**TASK DETAILS:** Pull each line holding "empty" out of the entries below.
[[ INFORMATION SHOWN open ]]
(** X12. When [Initialize] returns nil it has invoked [Init] on every
    component that has it, once each, highest priority first, and every
    call returned nil; the same holds of [Start], which then, and only
    then, marks the container started. *)
Theorem phase_success (c : Container) (w : World) :
  (ph_err (Initialize c w).2 = None →
   ph_calls (Initialize c w).2 =
     (λ i, (i, None)) <$> exposes asInitializable (getSortedComponents c false)) ∧
  (ph_err (Start c w).2 = None →
   started c = false ∧
   ph_calls (Start c w).2 =
     (λ i, (i, None)) <$> exposes asStartable (getSortedComponents c false) ∧
   (Start c w).1 =
     mkContainer (componentsByName c) (componentsByType c) (components c) true).
Proof.
  split.
  - apply abortingLoop_success.
  - apply Start_success_calls.
Qed.

(** X13. [Stop] always re-arms the container: after [Stop] on a started
    container, whether or not a [Stop] callback failed, the next [Start]
    is not refused and runs the loop over the same components again. *)
Theorem Start_after_Stop (c : Container) (w w' : World) :
  started c = true →
  started (Stop c w).1 = false ∧
  components (Stop c w).1 = components c ∧
  (Start (Stop c w).1 w').2 =
    abortingLoop asStartable ErrStartFailed (getSortedComponents c false) w'.
Proof.
  intros Hs. unfold Stop. rewrite Hs. simpl. split_and!; [done..|].
  by rewrite Start_runs_loop.
Qed.

End RunSection.

(** ** The optional suffix *)

Lemma append_cons (a : ascii) (s1 s2 : string) :
  String a s1 +:+ s2 = String a (s1 +:+ s2).
Proof. done. Qed.

Lemma string_length_app (s1 s2 : string) :
  String.length (s1 +:+ s2) = (String.length s1 + String.length s2)%nat.
Proof. induction s1 as [|a s1 IH]; [done|]. rewrite append_cons. simpl. by rewrite IH. Qed.

Lemma substring_all (s : string) : String.substring 0 (String.length s) s = s.
Proof. induction s as [|a s IH]; [done|]. simpl. by rewrite IH. Qed.

Lemma substring_app_l (s1 s2 : string) :
  String.substring 0 (String.length s1) (s1 +:+ s2) = s1.
Proof.
  induction s1 as [|a s1 IH]; [by destruct s2|]. rewrite append_cons. simpl. by rewrite IH.
Qed.

Lemma substring_app_r (s1 s2 : string) (n : nat) :
  String.substring (String.length s1) n (s1 +:+ s2) = String.substring 0 n s2.
Proof. induction s1 as [|a s1 IH]; [done|]. rewrite append_cons. simpl. by rewrite IH. Qed.

Lemma optional_suffix_appended (name : string) :
  name ≠ "" →
  hasOptionalSuffix (name +:+ ",optional") = true ∧
  stripOptionalSuffix (name +:+ ",optional") = name.
Proof.
  intros Hne. unfold hasOptionalSuffix, stripOptionalSuffix.
  rewrite string_length_app. simpl String.length.
  replace (String.length name + 9 - 9)%nat with (String.length name) by lia.
  rewrite substring_app_r, substring_app_l. split; [|done].
  rewrite bool_decide_true; [done|].
  destruct name; [done|]. simpl. lia.
Qed.

Section OptionalSuffix.
Context {uc : UserCode}.

(** X15. Appending [,optional] to a name (any name but the empty one
    and [required]) gives a directive that looks that very name up and
    cannot fail: an exported field so tagged is set to the component of
    that name when there is one and it is assignable to the field, and is
    left alone otherwise; injection neither returns an error nor panics on
    it. *)
Theorem named_optional_never_fails (c : Container) (i : nat) (name field componentTag : string)
    (fieldType : RType) (obj : gmap nat Instance) :
  name ≠ "" → name ≠ "required" →
  injectField c i (mkField field fieldType (Some (name +:+ ",optional")) componentTag true) obj =
    match componentsByName c !! name with
    | Some info =>
        if AssignableTo (inst_type (Instance_ info)) fieldType
        then Continue (<[i := Instance_ info]> obj)
        else Continue obj
    | None => Continue obj
    end.
Proof.
  intros Hne Hnr. destruct (optional_suffix_appended name Hne) as [Hsuf Hstrip].
  assert (9 < String.length (name +:+ ",optional"))%nat as Hlen.
  { unfold hasOptionalSuffix in Hsuf. by apply andb_true_iff in Hsuf as [?%bool_decide_eq_true _]. }
  unfold injectField, resolveDependencyUnsafe. cbn [fd_autowire fd_exported fd_type fd_name negb].
  rewrite Hsuf, Hstrip.
  rewrite (bool_decide_false (name +:+ ",optional" = "optional")).
  2: { intros Heq. rewrite Heq in Hlen. simpl in Hlen. lia. }
  rewrite (bool_decide_false (name +:+ ",optional" = "?")).
  2: { intros Heq. rewrite Heq in Hlen. simpl in Hlen. lia. }
  rewrite (bool_decide_false (name = "required")), (bool_decide_false (name = "")) by done.
  simpl. unfold getByNameUnsafe.
  destruct (componentsByName c !! name) as [info|]; [|done].
  destruct (AssignableTo (inst_type (Instance_ info)) fieldType) eqn:Has; simpl; [|done].
  by rewrite Has.
Qed.
End OptionalSuffix.

(** ** The scanner *)

Section ScannerOutcome.
Context {gs : GoStrings} {uc : UserCode}.

End ScannerOutcome.

(** ** The invariant of the store *)

Lemma store_wf_same (c c' : Container) :
  componentsByName c' = componentsByName c → components c' = components c →
  store_wf c → store_wf c'.
Proof.
  intros Hn Hc [Hcons Hnd]. split; [|by rewrite Hc].
  intros name info. rewrite Hn, Hc. apply Hcons.
Qed.

Section Invariant.
Context {rt : GoRuntime} {gs : GoStrings} {uc : UserCode}.

(** X17. On a new container, and after any sequence of the operations of
    the container, the index by name and the ordered collection agree and
    no two components have the same name: every operation keeps this.
    In such a store [GetByName] returns the instance of the one component
    of that name, and fails with the not-found error exactly for the names
    no component has. *)
Theorem store_invariant (c : Container) :
  store_wf NewContainer ∧
  (store_wf c →
   (∀ info, store_wf (registerComponent c info).1) ∧
   (∀ b, store_wf (register b c).1) ∧
   (∀ pending, store_wf (registerPendingBuilders c pending).1.1) ∧
   (∀ w instance, store_wf (AutoRegister c w instance).1.1) ∧
   store_wf (validateTypeRegistrations c).1 ∧
   (∀ w, store_wf (Initialize c w).1 ∧ store_wf (Start c w).1 ∧ store_wf (Stop c w).1) ∧
   (∀ name,
      match getByNameUnsafe c name with
      | Ok instance =>
          ∃ info, info ∈ components c ∧ Name info = name ∧ Instance_ info = instance ∧
                  ∀ other, other ∈ components c → Name other = name → other = info
      | Fail err => err = ErrNameNotFound name ∧ name ∉ Name <$> components c
      end)).
Proof.
  split; [apply store_wf_new|]. intros Hwf. split_and!.
  - intros info. by apply registerComponent_wf.
  - intros b. rewrite register_infoOf. by apply registerComponent_wf.
  - intros pending. by apply registerPendingBuilders_wf.
  - intros w instance. unfold AutoRegister.
    destruct (negb _); [done|].
    destruct (asComponent instance) as [[getName getPriority]|]; [|done].
    match goal with |- context [registerComponent c ?i] =>
      pose proof (registerComponent_wf c i Hwf) as Hstep;
      destruct (registerComponent c i) as [c' err] end.
    done.
  - apply (store_wf_same c); [..|done];
      unfold validateTypeRegistrations; by destruct (validateGroups _ ∅).
  - intros w. split_and!; [done| |].
    + apply (store_wf_same c); [..|done]; unfold Start;
        destruct (started c); [done| |done|];
        by destruct (ph_err (abortingLoop _ _ _ _)).
    + apply (store_wf_same c); [..|done]; unfold Stop; by destruct (started c).
  - intros name. destruct Hwf as [Hcons Hnd].
    pose proof (getByNameUnsafe_wf c name Hcons) as Hget.
    destruct (getByNameUnsafe c name) as [instance|err]; [|done].
    destruct Hget as (info & Hin & Hname & Hinst). exists info. split_and!; [done..|].
    intros other Hother Hoth.
    assert (componentsByName c !! name = Some other) as H1 by (by apply Hcons).
    assert (componentsByName c !! name = Some info) as H2 by (by apply Hcons).
    congruence.
Qed.
End Invariant.

(** * A program to run the container on *)

(** [strings.Split] for a separator that is not empty: [skip] bytes of a
    separator just found are still to pass, [cur] is the piece being read,
    last byte first. *)
Fixpoint splitOn (sep : string) (skip : nat) (cur s : string) : list string :=
  match s with
  | "" => [String.rev cur]
  | String a s' =>
      match skip with
      | S k => splitOn sep k cur s'
      | O =>
          if String.prefix sep s
          then String.rev cur :: splitOn sep (String.length sep - 1) "" s'
          else splitOn sep 0 (String a cur) s'
      end
  end.

Fixpoint explode (s : string) : list string :=
  match s with
  | "" => []
  | String a s' => String a "" :: explode s'
  end.

Fixpoint trimLeft (s : string) : string :=
  match s with
  | "" => ""
  | String a s' => if Ascii.is_space a then trimLeft s' else s
  end.

Fixpoint decimal (acc : Z) (s : string) : option Z :=
  match s with
  | "" => Some acc
  | String a s' =>
      match Ascii.is_nat a with
      | Some d => decimal (10 * acc + Z.of_nat d) s'
      | None => None
      end
  end.

Definition inInt64 (r : option Z) : option Z :=
  match r with
  | Some z => if bool_decide (- 2 ^ 63 ≤ z < 2 ^ 63) then Some z else None
  | None => None
  end.

(** [strings.Split], [strings.TrimSpace] and [strconv.Atoi] on ASCII
    text. *)
Definition asciiStrings : GoStrings := {|
  strings_Split s sep :=
    if bool_decide (sep = "") then explode s else splitOn sep 0 "" s;
  strings_TrimSpace s := String.rev (trimLeft (String.rev (trimLeft s)));
  strconv_Atoi s :=
    match s with
    | "" => None
    | String "+"%char s' => if bool_decide (s' = "") then None else inInt64 (decimal 0 s')
    | String "-"%char s' =>
        if bool_decide (s' = "") then None else inInt64 (Z.opp <$> decimal 0 s')
    | _ => inInt64 (decimal 0 s)
    end
|}.

(** The types of the program. *)
Definition tLogger : RType := mkRType 0 BInterface "main.Logger".
Definition tCache : RType := mkRType 0 BInterface "main.Cache".
Definition tFileLogger : RType := mkRType 1 BStruct "main.FileLogger".
Definition tConsoleLogger : RType := mkRType 1 BStruct "main.ConsoleLogger".
Definition tRedis : RType := mkRType 1 BStruct "main.Redis".
Definition tService : RType := mkRType 1 BStruct "main.Service".
Definition tLegacy : RType := mkRType 1 BStruct "main.Legacy".

(** [type Service struct] with its tags. *)
Definition serviceFields : list FieldDecl :=
  [ mkField "Logger" tLogger (Some "") "" true;
    mkField "logger" tLogger (Some "required") "" false;
    mkField "Debug" tLogger (Some "DebugLog,optional") "" true;
    mkField "Cache" tCache (Some "?") "" true;
    mkField "File" tLogger (Some "file") "" true ].

(** The program: the two loggers implement [Logger], [Redis] implements
    [Cache]; every component but a [Service] has the three lifecycle
    callbacks, which record the address of their receiver and fail on an
    address of 100 or more; [Legacy] is a [Component]. *)
Definition program : UserCode := {|
  World := list nat;
  structFields t :=
    if bool_decide (t = elemOf tService) then serviceFields else [];
  implements V T :=
    bool_decide ((V = tFileLogger ∨ V = tConsoleLogger) ∧ T = tLogger) ||
    bool_decide (V = tRedis ∧ T = tCache);
  asInitializable inst :=
    if bool_decide (inst_type inst = tService) then None
    else Some (λ w, (w ++ [inst_addr inst],
                     if bool_decide (100 ≤ inst_addr inst)%nat
                     then Some (UserError "init") else None));
  asStartable inst :=
    if bool_decide (inst_type inst = tService) then None
    else Some (λ w, (w ++ [inst_addr inst],
                     if bool_decide (100 ≤ inst_addr inst)%nat
                     then Some (UserError "start") else None));
  asStoppable inst :=
    if bool_decide (inst_type inst = tService) then None
    else Some (λ w, (w ++ [inst_addr inst],
                     if bool_decide (100 ≤ inst_addr inst)%nat
                     then Some (UserError "stop") else None));
  asComponent inst :=
    if bool_decide (inst_type inst = tLegacy)
    then Some (λ _, "legacy", λ _, 100) else None;
  asNameSetter inst := None
|}.

(** Registration of a list of descriptors on a new container. *)
Definition storeOf (infos : list ComponentInfo) : Container :=
  foldl (λ c info, (registerComponent c info).1) NewContainer infos.

(** The same store, started. *)
Definition startedStoreOf (infos : list ComponentInfo) : Container :=
  let c := storeOf infos in
  mkContainer (componentsByName c) (componentsByType c) (components c) true.

Definition fileLogger : ComponentInfo :=
  mkInfo (mkInstance tFileLogger 1) (Some tFileLogger) "file" 10
         [tFileLogger; tLogger] false.
Definition consoleLogger : ComponentInfo :=
  mkInfo (mkInstance tConsoleLogger 2) (Some tConsoleLogger) "console" 10
         [tConsoleLogger; tLogger] true.
Definition service : ComponentInfo :=
  mkInfo (mkInstance tService 3) (Some tService) "service" 5 [tService] false.
Definition failingLogger : ComponentInfo :=
  mkInfo (mkInstance tFileLogger 100) (Some tFileLogger) "broken" 7 [tFileLogger] false.
Definition failingCache : ComponentInfo :=
  mkInfo (mkInstance tRedis 101) (Some tRedis) "redis" 3 [tRedis] false.

#[local] Existing Instances smallSliceRuntime asciiStrings program.

Definition secondFile : ComponentInfo :=
  mkInfo (mkInstance tConsoleLogger 2) (Some tConsoleLogger) "file" 0 [tConsoleLogger] false.

Definition fourComponents : list ComponentInfo :=
  [fileLogger; failingLogger; failingCache; service].

Definition threeComponents : list ComponentInfo :=
  [fileLogger; consoleLogger; service].

(** Two loggers, none primary, and two caches, both primary. *)
Definition twoFaults : list ComponentInfo :=
  [ fileLogger;
    mkInfo (mkInstance tConsoleLogger 2) (Some tConsoleLogger) "console" 10
           [tConsoleLogger; tLogger] false;
    mkInfo (mkInstance tRedis 5) (Some tRedis) "redis" 0 [tRedis; tCache] true;
    mkInfo (mkInstance tRedis 6) (Some tRedis) "redis2" 0 [tRedis; tCache] true ].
[[ INFORMATION SHOWN closed ]]
**SOLUTION FOR THIS PROBLEM:**
(** X15. Appending [,optional] to a name (any name but the empty one
(** [strings.Split] for a separator that is not empty: [skip] bytes of a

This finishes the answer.